- [Prompt] Report the number of lines in the records below that contain the word "accept", and nothing more.
━━━ Data provided
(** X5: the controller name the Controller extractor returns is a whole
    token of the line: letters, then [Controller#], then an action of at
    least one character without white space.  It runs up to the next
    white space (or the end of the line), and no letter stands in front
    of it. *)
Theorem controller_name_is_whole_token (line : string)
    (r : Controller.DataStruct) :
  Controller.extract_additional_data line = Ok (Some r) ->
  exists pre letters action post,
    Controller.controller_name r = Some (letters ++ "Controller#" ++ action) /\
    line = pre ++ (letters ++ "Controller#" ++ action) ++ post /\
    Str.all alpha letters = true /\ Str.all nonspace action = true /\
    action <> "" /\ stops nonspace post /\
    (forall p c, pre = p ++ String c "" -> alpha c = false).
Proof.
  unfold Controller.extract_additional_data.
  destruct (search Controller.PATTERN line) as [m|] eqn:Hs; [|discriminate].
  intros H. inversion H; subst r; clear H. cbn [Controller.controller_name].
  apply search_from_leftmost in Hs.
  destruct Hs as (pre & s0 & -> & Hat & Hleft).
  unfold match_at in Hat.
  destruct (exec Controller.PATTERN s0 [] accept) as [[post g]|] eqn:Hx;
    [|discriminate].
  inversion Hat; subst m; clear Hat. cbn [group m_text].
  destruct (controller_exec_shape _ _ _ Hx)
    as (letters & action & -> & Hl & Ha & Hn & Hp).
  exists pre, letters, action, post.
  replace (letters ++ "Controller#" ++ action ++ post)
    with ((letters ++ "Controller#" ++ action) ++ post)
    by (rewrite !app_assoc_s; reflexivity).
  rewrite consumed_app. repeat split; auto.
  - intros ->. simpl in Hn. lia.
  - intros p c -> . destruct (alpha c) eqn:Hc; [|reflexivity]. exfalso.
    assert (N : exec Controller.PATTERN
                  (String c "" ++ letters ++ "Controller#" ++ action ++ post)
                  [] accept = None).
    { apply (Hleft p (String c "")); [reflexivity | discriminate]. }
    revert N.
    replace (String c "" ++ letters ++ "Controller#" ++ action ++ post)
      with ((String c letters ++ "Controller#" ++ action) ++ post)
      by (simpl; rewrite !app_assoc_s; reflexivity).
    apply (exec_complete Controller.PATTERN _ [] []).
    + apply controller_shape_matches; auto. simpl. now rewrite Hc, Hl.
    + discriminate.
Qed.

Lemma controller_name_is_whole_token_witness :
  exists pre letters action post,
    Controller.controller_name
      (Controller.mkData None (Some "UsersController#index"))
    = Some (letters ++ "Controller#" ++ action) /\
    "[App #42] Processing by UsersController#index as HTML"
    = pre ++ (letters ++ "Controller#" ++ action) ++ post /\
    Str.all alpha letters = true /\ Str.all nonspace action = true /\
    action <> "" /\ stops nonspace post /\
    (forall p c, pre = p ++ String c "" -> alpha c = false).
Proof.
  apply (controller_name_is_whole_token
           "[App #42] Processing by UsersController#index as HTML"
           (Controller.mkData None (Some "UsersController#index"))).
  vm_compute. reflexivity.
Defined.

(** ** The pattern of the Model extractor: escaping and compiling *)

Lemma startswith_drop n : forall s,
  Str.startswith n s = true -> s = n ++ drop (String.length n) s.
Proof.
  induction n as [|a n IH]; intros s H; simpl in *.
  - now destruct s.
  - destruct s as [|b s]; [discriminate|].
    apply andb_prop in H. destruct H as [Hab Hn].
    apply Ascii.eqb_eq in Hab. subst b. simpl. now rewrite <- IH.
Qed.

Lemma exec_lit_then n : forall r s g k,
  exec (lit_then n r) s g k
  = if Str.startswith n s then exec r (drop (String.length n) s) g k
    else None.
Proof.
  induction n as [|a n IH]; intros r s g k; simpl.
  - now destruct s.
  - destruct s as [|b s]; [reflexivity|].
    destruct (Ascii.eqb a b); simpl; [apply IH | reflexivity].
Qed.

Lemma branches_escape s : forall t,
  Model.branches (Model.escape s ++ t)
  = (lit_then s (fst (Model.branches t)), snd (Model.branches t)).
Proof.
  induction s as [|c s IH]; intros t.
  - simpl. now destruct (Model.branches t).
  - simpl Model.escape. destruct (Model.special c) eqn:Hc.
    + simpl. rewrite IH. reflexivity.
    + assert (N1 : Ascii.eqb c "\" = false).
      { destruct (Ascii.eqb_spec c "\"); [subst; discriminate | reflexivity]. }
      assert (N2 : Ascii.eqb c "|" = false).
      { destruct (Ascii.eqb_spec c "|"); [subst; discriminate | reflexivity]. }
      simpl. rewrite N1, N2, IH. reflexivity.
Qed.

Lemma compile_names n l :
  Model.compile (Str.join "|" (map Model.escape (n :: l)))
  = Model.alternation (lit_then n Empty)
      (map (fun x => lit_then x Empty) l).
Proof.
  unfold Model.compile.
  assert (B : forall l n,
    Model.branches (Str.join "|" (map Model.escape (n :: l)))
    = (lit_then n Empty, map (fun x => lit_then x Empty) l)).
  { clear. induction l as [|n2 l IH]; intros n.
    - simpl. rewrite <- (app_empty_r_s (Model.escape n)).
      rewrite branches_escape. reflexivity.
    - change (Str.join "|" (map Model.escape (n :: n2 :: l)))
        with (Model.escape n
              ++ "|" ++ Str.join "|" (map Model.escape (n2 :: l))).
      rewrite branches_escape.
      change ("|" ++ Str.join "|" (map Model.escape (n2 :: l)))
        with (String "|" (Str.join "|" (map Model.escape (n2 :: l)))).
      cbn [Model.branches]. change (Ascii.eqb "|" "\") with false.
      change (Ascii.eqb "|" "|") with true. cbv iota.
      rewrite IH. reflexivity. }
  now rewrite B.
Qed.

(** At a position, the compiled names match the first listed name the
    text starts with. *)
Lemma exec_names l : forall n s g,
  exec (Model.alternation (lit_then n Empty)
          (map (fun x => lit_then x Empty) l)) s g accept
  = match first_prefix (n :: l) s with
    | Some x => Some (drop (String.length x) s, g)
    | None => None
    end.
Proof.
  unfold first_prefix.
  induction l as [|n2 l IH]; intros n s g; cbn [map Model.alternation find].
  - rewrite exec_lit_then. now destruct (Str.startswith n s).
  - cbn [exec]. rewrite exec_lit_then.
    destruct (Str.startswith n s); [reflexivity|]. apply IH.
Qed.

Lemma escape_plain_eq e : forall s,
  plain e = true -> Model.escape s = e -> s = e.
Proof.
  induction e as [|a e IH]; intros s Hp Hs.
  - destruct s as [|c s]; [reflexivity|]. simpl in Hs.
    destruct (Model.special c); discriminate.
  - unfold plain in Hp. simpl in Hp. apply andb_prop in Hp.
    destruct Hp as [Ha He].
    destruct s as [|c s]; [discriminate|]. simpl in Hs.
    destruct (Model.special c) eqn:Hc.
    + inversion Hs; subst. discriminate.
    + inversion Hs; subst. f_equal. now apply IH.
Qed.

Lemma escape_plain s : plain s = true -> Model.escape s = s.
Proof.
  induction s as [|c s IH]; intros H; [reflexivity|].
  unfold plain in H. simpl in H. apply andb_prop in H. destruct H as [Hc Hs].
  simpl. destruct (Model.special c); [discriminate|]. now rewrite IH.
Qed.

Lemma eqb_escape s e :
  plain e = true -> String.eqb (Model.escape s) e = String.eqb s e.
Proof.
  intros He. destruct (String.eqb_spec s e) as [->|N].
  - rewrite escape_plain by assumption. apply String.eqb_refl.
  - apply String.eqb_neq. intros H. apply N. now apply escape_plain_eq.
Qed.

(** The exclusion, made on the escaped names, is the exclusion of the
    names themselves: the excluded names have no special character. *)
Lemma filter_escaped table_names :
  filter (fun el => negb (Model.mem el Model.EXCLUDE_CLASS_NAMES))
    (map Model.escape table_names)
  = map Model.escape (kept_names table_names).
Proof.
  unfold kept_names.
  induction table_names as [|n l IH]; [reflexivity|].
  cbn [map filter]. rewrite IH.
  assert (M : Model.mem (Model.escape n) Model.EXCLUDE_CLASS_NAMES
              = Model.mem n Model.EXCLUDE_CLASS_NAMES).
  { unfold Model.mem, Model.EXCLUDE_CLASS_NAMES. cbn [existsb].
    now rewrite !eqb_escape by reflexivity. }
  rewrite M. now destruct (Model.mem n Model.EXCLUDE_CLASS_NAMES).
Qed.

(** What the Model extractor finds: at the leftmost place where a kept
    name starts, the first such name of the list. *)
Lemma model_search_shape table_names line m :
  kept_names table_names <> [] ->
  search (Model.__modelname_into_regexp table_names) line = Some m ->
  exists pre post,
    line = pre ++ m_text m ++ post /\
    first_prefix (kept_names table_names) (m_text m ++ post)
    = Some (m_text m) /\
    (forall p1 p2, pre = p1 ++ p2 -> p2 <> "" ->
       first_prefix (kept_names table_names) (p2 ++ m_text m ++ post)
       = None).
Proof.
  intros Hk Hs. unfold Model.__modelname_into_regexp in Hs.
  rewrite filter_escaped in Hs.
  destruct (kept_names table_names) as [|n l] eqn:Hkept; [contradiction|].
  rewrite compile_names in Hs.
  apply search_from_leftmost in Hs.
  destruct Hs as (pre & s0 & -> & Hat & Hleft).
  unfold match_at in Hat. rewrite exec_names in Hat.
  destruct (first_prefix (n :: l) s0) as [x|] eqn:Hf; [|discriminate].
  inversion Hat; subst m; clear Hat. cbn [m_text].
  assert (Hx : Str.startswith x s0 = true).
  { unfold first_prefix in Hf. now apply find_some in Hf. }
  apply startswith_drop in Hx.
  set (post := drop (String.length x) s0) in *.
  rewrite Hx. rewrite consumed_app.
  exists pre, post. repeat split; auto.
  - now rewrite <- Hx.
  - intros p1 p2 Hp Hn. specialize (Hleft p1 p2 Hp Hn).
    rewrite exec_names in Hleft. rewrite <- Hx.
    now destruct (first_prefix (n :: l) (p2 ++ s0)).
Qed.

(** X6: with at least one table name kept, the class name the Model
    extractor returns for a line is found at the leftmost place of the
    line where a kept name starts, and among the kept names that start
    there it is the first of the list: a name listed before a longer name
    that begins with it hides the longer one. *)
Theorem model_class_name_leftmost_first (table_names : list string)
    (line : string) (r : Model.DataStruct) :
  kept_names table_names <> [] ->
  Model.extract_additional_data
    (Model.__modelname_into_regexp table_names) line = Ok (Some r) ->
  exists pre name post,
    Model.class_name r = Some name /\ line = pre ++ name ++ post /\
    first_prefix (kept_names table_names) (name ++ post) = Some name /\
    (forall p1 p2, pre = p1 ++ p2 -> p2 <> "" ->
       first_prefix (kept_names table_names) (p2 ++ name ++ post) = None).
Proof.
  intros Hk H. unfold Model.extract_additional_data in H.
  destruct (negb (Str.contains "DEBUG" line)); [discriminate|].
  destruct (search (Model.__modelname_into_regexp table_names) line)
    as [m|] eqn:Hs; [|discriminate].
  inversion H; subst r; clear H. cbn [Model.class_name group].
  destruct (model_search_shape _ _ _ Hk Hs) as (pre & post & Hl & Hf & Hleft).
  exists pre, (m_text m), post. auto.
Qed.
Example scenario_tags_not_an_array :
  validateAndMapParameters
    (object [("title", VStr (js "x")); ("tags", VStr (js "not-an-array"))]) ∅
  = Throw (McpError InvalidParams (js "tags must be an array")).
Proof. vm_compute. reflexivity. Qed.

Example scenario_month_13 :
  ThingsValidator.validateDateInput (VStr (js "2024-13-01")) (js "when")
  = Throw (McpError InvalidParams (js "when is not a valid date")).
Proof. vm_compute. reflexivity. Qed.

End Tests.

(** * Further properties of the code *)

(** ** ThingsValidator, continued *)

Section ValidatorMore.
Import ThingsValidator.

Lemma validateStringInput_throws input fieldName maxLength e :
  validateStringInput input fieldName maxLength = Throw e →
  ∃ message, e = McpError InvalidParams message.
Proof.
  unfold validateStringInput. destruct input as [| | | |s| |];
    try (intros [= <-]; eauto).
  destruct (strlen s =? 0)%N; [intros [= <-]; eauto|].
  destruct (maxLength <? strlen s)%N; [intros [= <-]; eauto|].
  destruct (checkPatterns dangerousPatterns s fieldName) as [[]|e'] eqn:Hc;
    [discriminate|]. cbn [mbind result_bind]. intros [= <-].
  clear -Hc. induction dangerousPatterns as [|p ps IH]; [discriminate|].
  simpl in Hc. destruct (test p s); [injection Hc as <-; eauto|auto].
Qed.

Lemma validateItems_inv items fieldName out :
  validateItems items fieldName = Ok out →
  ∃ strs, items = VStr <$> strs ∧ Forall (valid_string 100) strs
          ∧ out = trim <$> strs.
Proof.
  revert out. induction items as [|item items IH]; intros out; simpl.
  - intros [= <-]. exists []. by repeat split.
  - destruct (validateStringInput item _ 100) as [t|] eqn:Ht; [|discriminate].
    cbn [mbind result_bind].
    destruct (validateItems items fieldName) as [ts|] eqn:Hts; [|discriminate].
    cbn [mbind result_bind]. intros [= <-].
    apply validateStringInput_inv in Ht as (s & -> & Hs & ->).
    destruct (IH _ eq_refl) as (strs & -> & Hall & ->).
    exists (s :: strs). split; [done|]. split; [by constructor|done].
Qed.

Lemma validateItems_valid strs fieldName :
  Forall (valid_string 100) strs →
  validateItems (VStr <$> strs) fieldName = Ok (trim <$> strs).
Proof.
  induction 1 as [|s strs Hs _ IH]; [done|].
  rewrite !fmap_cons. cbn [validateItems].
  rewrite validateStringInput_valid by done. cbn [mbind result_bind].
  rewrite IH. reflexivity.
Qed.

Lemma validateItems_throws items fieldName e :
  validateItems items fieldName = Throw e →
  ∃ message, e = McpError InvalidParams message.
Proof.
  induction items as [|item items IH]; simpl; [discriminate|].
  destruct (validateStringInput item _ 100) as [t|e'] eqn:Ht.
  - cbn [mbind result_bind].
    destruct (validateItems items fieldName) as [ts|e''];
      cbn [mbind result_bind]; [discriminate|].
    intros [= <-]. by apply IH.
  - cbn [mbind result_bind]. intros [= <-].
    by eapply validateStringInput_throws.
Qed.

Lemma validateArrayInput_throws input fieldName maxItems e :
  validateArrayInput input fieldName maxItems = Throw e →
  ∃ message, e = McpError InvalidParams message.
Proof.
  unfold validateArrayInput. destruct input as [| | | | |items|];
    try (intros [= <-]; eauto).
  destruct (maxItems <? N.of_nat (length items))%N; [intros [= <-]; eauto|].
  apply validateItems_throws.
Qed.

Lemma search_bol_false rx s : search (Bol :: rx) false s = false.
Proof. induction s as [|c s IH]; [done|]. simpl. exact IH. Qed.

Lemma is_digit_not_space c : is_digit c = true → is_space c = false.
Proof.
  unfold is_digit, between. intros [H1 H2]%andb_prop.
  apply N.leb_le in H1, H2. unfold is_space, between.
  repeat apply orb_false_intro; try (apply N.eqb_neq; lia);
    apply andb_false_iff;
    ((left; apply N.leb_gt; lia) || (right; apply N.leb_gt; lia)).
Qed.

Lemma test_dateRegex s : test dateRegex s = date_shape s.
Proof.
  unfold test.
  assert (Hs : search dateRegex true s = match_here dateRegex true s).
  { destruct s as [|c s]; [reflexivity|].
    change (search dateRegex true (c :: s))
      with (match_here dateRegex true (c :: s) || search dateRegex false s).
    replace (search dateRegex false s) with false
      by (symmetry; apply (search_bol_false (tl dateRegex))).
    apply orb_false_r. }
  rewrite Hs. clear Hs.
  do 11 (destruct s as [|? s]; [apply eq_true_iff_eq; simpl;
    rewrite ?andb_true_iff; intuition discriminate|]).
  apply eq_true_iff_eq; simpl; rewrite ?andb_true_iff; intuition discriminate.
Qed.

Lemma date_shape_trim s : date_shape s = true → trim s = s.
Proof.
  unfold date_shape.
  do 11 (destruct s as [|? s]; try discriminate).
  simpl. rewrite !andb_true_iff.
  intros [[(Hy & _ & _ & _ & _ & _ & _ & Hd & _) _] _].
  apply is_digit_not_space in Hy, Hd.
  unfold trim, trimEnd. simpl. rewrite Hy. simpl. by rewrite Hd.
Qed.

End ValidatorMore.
━━━━━━
- [Task output] 3